:: Exercise brief ::
From the listing below, reproduce word for word the part that opens with the line containing "kbind; [apply keeps_on_facts|]. intros _ i4" and closes with the line containing "Proof. apply keeps_any. Qed."; reproduce nothing else.
═════ Data listing ═════
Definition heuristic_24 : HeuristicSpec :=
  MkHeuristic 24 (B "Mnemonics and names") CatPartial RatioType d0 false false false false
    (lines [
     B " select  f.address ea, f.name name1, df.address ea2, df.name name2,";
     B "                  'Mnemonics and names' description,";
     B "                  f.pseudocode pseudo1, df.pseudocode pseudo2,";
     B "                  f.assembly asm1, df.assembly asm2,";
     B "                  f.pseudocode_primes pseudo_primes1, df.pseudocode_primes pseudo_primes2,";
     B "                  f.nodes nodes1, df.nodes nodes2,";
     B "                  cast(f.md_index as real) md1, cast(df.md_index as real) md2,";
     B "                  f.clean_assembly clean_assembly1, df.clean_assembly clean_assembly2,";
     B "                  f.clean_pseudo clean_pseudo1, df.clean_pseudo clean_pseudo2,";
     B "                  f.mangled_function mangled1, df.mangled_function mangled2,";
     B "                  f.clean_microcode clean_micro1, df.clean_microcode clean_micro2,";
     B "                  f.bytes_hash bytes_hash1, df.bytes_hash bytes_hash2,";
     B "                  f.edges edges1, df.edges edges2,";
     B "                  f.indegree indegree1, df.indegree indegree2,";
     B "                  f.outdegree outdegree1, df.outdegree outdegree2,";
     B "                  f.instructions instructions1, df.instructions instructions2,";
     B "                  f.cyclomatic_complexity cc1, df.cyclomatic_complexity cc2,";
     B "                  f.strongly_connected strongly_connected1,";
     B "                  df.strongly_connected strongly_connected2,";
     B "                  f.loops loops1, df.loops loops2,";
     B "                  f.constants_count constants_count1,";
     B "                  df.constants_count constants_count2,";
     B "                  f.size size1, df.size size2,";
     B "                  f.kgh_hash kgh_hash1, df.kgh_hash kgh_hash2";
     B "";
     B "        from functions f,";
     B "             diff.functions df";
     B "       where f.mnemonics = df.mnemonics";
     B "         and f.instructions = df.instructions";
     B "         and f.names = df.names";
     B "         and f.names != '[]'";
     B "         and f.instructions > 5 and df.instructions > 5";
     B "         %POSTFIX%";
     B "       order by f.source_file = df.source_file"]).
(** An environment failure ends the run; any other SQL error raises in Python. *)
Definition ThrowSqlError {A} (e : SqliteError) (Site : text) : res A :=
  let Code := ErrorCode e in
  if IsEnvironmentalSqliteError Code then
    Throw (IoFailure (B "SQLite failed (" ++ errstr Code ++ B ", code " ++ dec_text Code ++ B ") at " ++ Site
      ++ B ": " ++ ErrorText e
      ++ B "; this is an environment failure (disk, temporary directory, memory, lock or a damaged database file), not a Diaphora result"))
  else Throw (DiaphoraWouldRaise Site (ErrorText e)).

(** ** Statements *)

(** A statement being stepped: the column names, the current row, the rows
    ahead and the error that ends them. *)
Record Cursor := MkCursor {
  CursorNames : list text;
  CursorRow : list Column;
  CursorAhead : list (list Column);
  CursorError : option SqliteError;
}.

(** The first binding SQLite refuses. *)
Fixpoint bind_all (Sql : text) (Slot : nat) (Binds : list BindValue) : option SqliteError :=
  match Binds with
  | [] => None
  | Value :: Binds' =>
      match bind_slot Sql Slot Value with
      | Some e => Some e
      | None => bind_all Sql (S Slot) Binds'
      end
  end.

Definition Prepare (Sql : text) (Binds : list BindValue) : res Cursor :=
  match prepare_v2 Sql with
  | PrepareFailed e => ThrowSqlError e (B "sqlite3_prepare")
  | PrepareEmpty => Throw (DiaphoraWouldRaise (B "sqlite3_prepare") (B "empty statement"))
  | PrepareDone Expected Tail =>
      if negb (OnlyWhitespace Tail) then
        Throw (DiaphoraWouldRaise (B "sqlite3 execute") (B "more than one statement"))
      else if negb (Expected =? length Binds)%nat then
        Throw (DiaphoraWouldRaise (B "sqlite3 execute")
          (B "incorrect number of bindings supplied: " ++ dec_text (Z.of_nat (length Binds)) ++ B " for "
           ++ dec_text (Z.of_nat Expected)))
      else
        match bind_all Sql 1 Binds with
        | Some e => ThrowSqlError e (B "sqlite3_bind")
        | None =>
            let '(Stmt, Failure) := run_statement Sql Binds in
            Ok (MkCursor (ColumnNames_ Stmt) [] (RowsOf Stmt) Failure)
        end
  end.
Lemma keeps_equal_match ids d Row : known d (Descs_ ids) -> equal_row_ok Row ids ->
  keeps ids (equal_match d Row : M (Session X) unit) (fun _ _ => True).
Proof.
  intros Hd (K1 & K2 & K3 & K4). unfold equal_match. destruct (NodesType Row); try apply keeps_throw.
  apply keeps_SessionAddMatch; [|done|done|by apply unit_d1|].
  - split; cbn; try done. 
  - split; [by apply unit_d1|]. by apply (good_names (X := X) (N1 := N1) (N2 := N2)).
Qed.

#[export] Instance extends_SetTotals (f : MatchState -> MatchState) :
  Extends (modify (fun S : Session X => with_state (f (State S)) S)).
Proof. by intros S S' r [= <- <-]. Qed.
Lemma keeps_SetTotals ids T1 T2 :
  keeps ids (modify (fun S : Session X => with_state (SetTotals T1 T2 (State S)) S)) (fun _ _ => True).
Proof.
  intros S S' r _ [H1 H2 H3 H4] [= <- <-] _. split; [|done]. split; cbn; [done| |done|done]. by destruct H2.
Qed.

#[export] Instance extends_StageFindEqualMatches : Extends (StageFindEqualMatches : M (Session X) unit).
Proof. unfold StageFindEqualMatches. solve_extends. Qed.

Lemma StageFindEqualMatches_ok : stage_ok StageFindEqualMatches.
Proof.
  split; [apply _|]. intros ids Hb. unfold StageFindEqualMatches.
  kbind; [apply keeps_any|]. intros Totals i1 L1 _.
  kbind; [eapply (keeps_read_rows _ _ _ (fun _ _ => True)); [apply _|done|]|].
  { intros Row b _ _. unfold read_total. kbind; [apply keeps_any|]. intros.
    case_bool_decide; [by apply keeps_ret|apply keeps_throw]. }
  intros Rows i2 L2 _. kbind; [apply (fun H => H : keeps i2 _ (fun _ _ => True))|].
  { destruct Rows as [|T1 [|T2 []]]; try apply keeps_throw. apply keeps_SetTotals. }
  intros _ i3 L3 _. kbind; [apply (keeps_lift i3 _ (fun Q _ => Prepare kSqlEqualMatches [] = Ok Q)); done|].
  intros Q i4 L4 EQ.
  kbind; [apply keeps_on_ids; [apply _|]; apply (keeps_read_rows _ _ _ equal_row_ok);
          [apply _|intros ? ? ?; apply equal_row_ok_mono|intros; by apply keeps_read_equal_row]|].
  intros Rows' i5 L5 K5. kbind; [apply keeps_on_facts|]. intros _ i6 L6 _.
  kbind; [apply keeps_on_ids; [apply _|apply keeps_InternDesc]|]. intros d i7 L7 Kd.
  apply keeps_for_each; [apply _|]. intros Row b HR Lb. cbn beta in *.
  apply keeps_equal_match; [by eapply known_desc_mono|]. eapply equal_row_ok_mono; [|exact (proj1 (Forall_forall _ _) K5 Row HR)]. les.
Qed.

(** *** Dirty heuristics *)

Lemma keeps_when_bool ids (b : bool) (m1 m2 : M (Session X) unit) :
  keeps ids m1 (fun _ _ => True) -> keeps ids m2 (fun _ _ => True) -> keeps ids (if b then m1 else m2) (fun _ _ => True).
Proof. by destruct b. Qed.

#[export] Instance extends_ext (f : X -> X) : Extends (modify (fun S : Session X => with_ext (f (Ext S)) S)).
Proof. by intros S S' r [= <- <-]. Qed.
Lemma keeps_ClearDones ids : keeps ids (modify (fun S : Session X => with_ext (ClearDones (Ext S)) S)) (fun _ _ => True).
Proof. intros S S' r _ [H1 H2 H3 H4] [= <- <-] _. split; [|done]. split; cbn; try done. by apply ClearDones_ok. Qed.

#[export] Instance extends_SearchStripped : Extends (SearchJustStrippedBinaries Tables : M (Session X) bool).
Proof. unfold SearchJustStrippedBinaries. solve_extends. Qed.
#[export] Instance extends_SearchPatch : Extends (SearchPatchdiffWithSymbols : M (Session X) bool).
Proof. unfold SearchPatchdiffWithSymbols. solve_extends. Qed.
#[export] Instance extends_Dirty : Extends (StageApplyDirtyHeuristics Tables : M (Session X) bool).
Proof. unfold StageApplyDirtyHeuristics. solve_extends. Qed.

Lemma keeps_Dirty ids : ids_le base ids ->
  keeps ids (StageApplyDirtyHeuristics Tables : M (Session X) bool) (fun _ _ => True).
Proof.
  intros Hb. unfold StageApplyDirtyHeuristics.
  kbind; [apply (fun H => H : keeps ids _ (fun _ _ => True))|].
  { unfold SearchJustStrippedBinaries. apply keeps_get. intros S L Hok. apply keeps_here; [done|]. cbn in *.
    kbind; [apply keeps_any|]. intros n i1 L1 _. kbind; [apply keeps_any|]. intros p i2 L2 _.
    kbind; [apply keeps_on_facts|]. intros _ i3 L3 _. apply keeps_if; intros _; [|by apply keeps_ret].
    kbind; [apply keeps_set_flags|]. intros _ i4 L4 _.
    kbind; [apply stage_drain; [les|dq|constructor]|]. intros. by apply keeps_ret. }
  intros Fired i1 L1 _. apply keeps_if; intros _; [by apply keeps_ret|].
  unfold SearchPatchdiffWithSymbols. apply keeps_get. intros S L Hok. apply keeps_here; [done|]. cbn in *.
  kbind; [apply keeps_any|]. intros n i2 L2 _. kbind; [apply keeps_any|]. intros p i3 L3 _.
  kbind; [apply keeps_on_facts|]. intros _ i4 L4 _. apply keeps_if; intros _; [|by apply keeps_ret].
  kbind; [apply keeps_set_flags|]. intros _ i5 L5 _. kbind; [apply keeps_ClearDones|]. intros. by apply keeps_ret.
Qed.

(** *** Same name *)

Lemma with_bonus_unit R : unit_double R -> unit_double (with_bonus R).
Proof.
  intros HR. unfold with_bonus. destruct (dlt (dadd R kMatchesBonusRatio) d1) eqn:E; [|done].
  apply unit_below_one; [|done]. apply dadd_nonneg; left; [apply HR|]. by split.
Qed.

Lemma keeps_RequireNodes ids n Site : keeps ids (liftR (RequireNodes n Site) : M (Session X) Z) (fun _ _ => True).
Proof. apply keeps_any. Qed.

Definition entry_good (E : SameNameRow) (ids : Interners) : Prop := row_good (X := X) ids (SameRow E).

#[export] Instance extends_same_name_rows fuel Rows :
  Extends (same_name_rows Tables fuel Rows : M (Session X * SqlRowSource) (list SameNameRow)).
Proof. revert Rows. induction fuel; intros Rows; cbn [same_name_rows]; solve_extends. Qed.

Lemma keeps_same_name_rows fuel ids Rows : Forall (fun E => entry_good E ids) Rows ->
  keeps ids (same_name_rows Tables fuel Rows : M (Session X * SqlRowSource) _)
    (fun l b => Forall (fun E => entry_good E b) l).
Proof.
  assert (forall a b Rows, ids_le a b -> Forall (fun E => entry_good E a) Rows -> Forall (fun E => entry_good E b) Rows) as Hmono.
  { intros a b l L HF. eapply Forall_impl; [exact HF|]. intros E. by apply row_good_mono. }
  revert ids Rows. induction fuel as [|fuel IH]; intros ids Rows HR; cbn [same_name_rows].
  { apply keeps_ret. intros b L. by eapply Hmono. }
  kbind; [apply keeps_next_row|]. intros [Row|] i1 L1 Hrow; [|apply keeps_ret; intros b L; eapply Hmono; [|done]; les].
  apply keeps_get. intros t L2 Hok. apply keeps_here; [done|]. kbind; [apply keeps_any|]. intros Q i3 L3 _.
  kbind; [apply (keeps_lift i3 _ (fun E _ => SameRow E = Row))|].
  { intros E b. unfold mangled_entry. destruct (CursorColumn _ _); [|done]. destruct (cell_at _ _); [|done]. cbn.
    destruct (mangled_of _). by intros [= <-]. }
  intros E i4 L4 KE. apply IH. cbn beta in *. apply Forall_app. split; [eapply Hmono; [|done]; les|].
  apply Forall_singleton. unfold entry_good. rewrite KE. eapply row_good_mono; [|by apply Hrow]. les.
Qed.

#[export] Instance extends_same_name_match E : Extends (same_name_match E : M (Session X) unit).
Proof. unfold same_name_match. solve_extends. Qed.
═════
:: Written answer ::
  kbind; [apply keeps_on_facts|]. intros _ i4 L4 _. apply keeps_if; intros _; [|by apply keeps_ret].
  kbind; [apply keeps_set_flags|]. intros _ i5 L5 _. kbind; [apply keeps_ClearDones|]. intros. by apply keeps_ret.
Qed.

(** *** Same name *)

Lemma with_bonus_unit R : unit_double R -> unit_double (with_bonus R).
Proof.
  intros HR. unfold with_bonus. destruct (dlt (dadd R kMatchesBonusRatio) d1) eqn:E; [|done].
  apply unit_below_one; [|done]. apply dadd_nonneg; left; [apply HR|]. by split.
Qed.

Lemma keeps_RequireNodes ids n Site : keeps ids (liftR (RequireNodes n Site) : M (Session X) Z) (fun _ _ => True).
Proof. apply keeps_any. Qed.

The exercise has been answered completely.